The comments by Deputy Minister of Finance Terence Mukupe - which echoed warnings that the military often made under former president Robert Mugabe - provoked outrage on social media and prompted a government spokesman to describe them as a threat to national security.
In an online video, Mukupe is seen telling a rally in Harare on Monday that the army would not let opposition leader Nelson Chamisa take power if he defeated President Emmerson Mnangagwa.
Zimbabwe is set to hold a general election by Aug. 22, the first since the army forced 94-year-old Mugabe to resign and thrust Mnangagwa into power last November.
Constantino Chiwenga, the general who led the de facto coup, has since become vice president.
“Our country, given where we are and where we are coming from, needs a mature person, a steady hand,” Mukupe told supporters in the Shona language. “We cannot say, honestly, the army took the country, practically seized the country from Mugabe, so that they can hand it over to Chamisa.”

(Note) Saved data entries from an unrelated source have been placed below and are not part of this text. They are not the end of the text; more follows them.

(** C9: the operations touch the store only at the key
    ['strategies_saved'].  [getStrategies] and [exportStrategies] leave the
    store as it is; [importStrategies] leaves every other key as it is,
    writes the key exactly when its promise resolves, and leaves the store
    as it is when the promise is rejected.  What the operations answer
    depends on the store through that key alone. *)
Theorem store_access_only_strategies_saved :
  STRATEGY_KEY = "strategies_saved" ∧
  (∀ format w, snd (getStrategies format w) = w) ∧
  (∀ format w,
     localStorage (snd (exportStrategies format w)) = localStorage w) ∧
  (∀ fileInput format w k,
     k ≠ STRATEGY_KEY →
     localStorage (snd (importStrategies fileInput format w)) !! k
     = localStorage w !! k) ∧
  (∀ fileInput format w reason,
     fst (importStrategies fileInput format w) = Rejected reason →
     snd (importStrategies fileInput format w) = w) ∧
  (∀ fileInput format w value,
     fst (importStrategies fileInput format w) = Resolved value →
     localStorage (snd (importStrategies fileInput format w))
     = <[STRATEGY_KEY := JSON_stringify value]> (localStorage w)) ∧
  (∀ format w1 w2,
     localStorage w1 !! STRATEGY_KEY = localStorage w2 !! STRATEGY_KEY →
     fst (getStrategies format w1) = fst (getStrategies format w2) ∧
     fst (exportStrategies format w1) = fst (exportStrategies format w2)) ∧
  (∀ fileInput format w1 w2,
     fst (importStrategies fileInput format w1)
     = fst (importStrategies fileInput format w2)).
Proof.
  split; [done|].
  split; [apply getStrategies_world|].
  split; [apply exportStrategies_store|].
  split.
  { intros fileInput format w k Hk.
    destruct (fst (importStrategies fileInput format w)) as [v|r] eqn:Hres.
    - rewrite (importStrategies_resolved _ _ _ _ Hres). simpl.
      by rewrite lookup_insert_ne.
    - by rewrite (importStrategies_rejected _ _ _ _ Hres). }
  split; [apply importStrategies_rejected|].
  split.
  { intros fileInput format w value Hres.
    by rewrite (importStrategies_resolved _ _ _ _ Hres). }
  split.
  - intros format w1 w2 Hkey.
    unfold getStrategies, exportStrategies. rewrite !try_catch_rethrow.
    unfold mbind, JS_bind, getItem, lift, throw. rewrite Hkey.
    destruct (absent _); [done|].
    destruct (JSON_parse _) as [parsed|e]; [|done].
    destruct (invalid_format parsed) as [[]|e]; try done.
    case_bool_decide; [|done].
    by destruct (toShorthand parsed).
  - intros fileInput format w1 w2. unfold importStrategies.
    destruct (files fileInput !! 0%nat) as [file|]; [|done].
    destruct (readAsText file) as [content|]; [|done].
    unfold onload_try, mbind, JS_bind, lift, throw.
    destruct (JSON_parse content) as [parsed|e]; [|done].
    case_bool_decide.
    + destruct (fromShorthand parsed) as [decoded|e]; [|done].
      by destruct (invalid_format decoded) as [[]|e].
    + simpl. by destruct (invalid_format parsed) as [[]|e].
Qed.

(** C10: evaluating the script calls [exportStrategies] once, with the
    default format "original", and nothing else: loading it on a store that
    holds valid strategies triggers exactly one download of the stored
    text, on an empty store it does nothing, and in no case is the store
    written. *)
Theorem script_runs_export_original :
  (∀ w, script w = exportStrategies "original" w) ∧
  (∀ w, localStorage (snd (script w)) = localStorage w) ∧
  (∀ w, localStorage w !! STRATEGY_KEY = None → script w = (Normal None, w)) ∧
  (∀ w text items,
     localStorage w !! STRATEGY_KEY = Some text →
     JSON_parse text = Normal (JArr items) →
     Forall (λ s, validateStrategy s = Normal true) items →
     fst (script w) = Normal (Some text) ∧
     downloads (snd (script w)) =
       (downloads w ++
        [mkDownload text "application/json"
           ("strategies_original_" +:+ split_head letter_T (isoNow w)
            +:+ ".json")])%list).
Proof.
  assert (∀ w, script w = exportStrategies "original" w) as Hscript by done.
  split; [done|].
  split; [intros w; rewrite Hscript; apply exportStrategies_store|].
  split.
  - intros w Hnone. rewrite Hscript. by apply exportStrategies_absent.
  - intros w text items Hstore Hparse Hvalid. rewrite Hscript.
    by rewrite (exportStrategies_valid_store "original" w text items).
Qed.

End ManagerClaims.

(** ** The claims on concrete inputs *)

Section Witnesses.
Import Sample.

Lemma validateStrategy_true_iff_witness :
  validateStrategy (strategy []) = Normal true ∧
  validateStrategy (strategy [block]) = Normal true.
Proof.
  split.
  - apply (proj2 (@validateStrategy_true_iff engine)
             (strategy []) (JStr "x") true); reflexivity.
  - apply (proj1 (@validateStrategy_true_iff engine)).
    split; [split; [discriminate|reflexivity]|].
    exists (JStr "x"), (JBool true), [block].
    split; [reflexivity|]. split; [reflexivity|]. split; [reflexivity|].
    split; [reflexivity|]. split; [reflexivity|].
    apply Forall_cons. split; [reflexivity|apply Forall_nil_2].
Defined.

Lemma validateBlock_id_zero_validateAction_value_zero_witness :
  validateBlock block_id0 = Normal false ∧
  validateAction action = Normal true.
Proof.
  split.
  - apply (proj1 (@validateBlock_id_zero_validateAction_value_zero engine)
             block_id0 false).
    reflexivity.
  - apply (proj2 (@validateBlock_id_zero_validateAction_value_zero engine)
             action "resetAmount" false).
    + reflexivity.
    + apply (bool_decide_unpack ("resetAmount" ∈ validActionTypes)).
      exact I.
    + reflexivity.
Defined.

Lemma validateAction_true_iff_witness :
  validateAction action = Normal true.
Proof.
  apply (proj2 (@validateAction_true_iff engine action)).
  exists "resetAmount", (JNum zero).
  split; [reflexivity|]. split.
  { apply (bool_decide_unpack ("resetAmount" ∈ validActionTypes)). exact I. }
  split; [reflexivity|]. split; [discriminate|reflexivity].
Defined.

Lemma exportStrategies_original_passthrough_witness :
  exportStrategies "original" (world store_x) =
    (Normal (Some text_x),
     mkWorld store_x
       [mkDownload text_x "application/json"
          "strategies_original_2025-01-31.json"]
       "2025-01-31T10:20:30.000Z").
Proof.
  apply (@exportStrategies_original_passthrough engine converter
           (world store_x) text_x [strategy []]).
  - reflexivity.
  - reflexivity.
  - apply Forall_cons. split; [reflexivity|apply Forall_nil_2].
Defined.

Lemma importStrategies_original_persists_witness :
  importStrategies (fileInput text_x) "original" (world ∅) =
    (Resolved (JArr [strategy []]), world store_x).
Proof.
  apply (@importStrategies_original_persists engine converter (world ∅)
           (fileInput text_x) (mkFile "strategies.json" (Loaded text_x))
           text_x [strategy []]).
  - reflexivity.
  - reflexivity.
  - reflexivity.
  - apply Forall_cons. split; [reflexivity|apply Forall_nil_2].
Defined.

Lemma importStrategies_failure_rejects_witness :
  importStrategies (fileInput "not json") "original" (world store_x) =
    (Rejected (mkError "Error" "Invalid strategy file: Unexpected token"),
     world store_x)
  ∧
  importStrategies (fileInput "[]") "shorthand" (world store_x) =
    (Rejected (mkError "Error"
       "Invalid strategy file: StrategyConverter is not defined"),
     world store_x)
  ∧
  importStrategies (fileInput "{}") "original" (world store_x) =
    (Rejected (mkError "Error"
       "Invalid strategy file: Invalid strategy format"),
     world store_x)
  ∧
  importStrategies (fileInput text_null_block) "original" (world store_x) =
    (Rejected (mkError "Error"
       "Invalid strategy file: Cannot read properties of null (reading 'id')"),
     world store_x).
Proof.
  split; [|split; [|split]].
  - apply (@importStrategies_failure_rejects engine converter
             (world store_x) (fileInput "not json")
             (mkFile "strategies.json" (Loaded "not json")) "not json"
             "original" (mkError "SyntaxError" "Unexpected token"));
      [reflexivity|reflexivity|].
    left. reflexivity.
  - apply (@importStrategies_failure_rejects engine converter
             (world store_x) (fileInput "[]")
             (mkFile "strategies.json" (Loaded "[]")) "[]"
             "shorthand" notDefined);
      [reflexivity|reflexivity|].
    right; left. exists (JArr []).
    split; [reflexivity|]. split; reflexivity.
  - apply (@importStrategies_failure_rejects engine converter
             (world store_x) (fileInput "{}")
             (mkFile "strategies.json" (Loaded "{}")) "{}"
             "original" (mkError "Error" "Invalid strategy format"));
      [reflexivity|reflexivity|].
    right; right. exists (JObj ∅), (JObj ∅).
    split; [reflexivity|]. split; [reflexivity|].
    left. split; reflexivity.
  - apply (@importStrategies_failure_rejects engine converter
             (world store_x) (fileInput text_null_block)
             (mkFile "strategies.json" (Loaded text_null_block))
             text_null_block "original" (typeError JNull "id"));
      [reflexivity|reflexivity|].
    right; right.
    exists (JArr [strategy [JNull]]), (JArr [strategy [JNull]]).
    split; [reflexivity|]. split; [reflexivity|].
    right; right. exists [strategy [JNull]]. split; reflexivity.
Defined.

Lemma absent_store_returns_null_witness :
  exportStrategies "original" (world ∅) = (Normal None, world ∅) ∧
  getStrategies "original" (world ∅) = (Normal None, world ∅).
Proof.
  apply (@absent_store_returns_null engine converter (world ∅) "original").
  reflexivity.
Defined.

Lemma store_access_only_strategies_saved_witness :
  localStorage (snd (importStrategies (fileInput text_x) "original"
                       (world (<["theme" := "dark"]> ∅)))) !! "theme"
  = Some "dark"
  ∧ snd (importStrategies (fileInput "{}") "original" (world store_x))
    = world store_x.
Proof.
  destruct (@store_access_only_strategies_saved engine converter)
    as (_ & _ & _ & Hother & Hrejected & _).
  split.
  - rewrite (Hother (fileInput text_x) "original"
               (world (<["theme" := "dark"]> ∅)) "theme").
    + reflexivity.
    + discriminate.
  - apply (Hrejected (fileInput "{}") "original" (world store_x)
             (mkError "Error"
                "Invalid strategy file: Invalid strategy format")).
    reflexivity.
Defined.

Mukupe did not answer several calls to his phone.
His comments will bolster claims by those still loyal to Mugabe who say he was removed illegally.
Simon Khaya Moyo, acting information minister, said in a statement that the comments did not represent the position of the ruling ZANU-PF party, government or the military.
“Suggesting that our well-respected security organs will act in a partisan manner in relation to the country’s politics, apart from being unauthorized, are unlawful, reckless, improper, uncalled for and thus totally condemnable,” Moyo said.
“They imperil national peace and stability, and amount to a frontal challenge to the tenets and practices of democracy.”
During Mugabe’s nearly four decades in power, the army frequently said it would not allow the opposition to take power and military commanders openly supported ZANU-PF.
(Corrects spellings of names in second and sixth paragraphs.)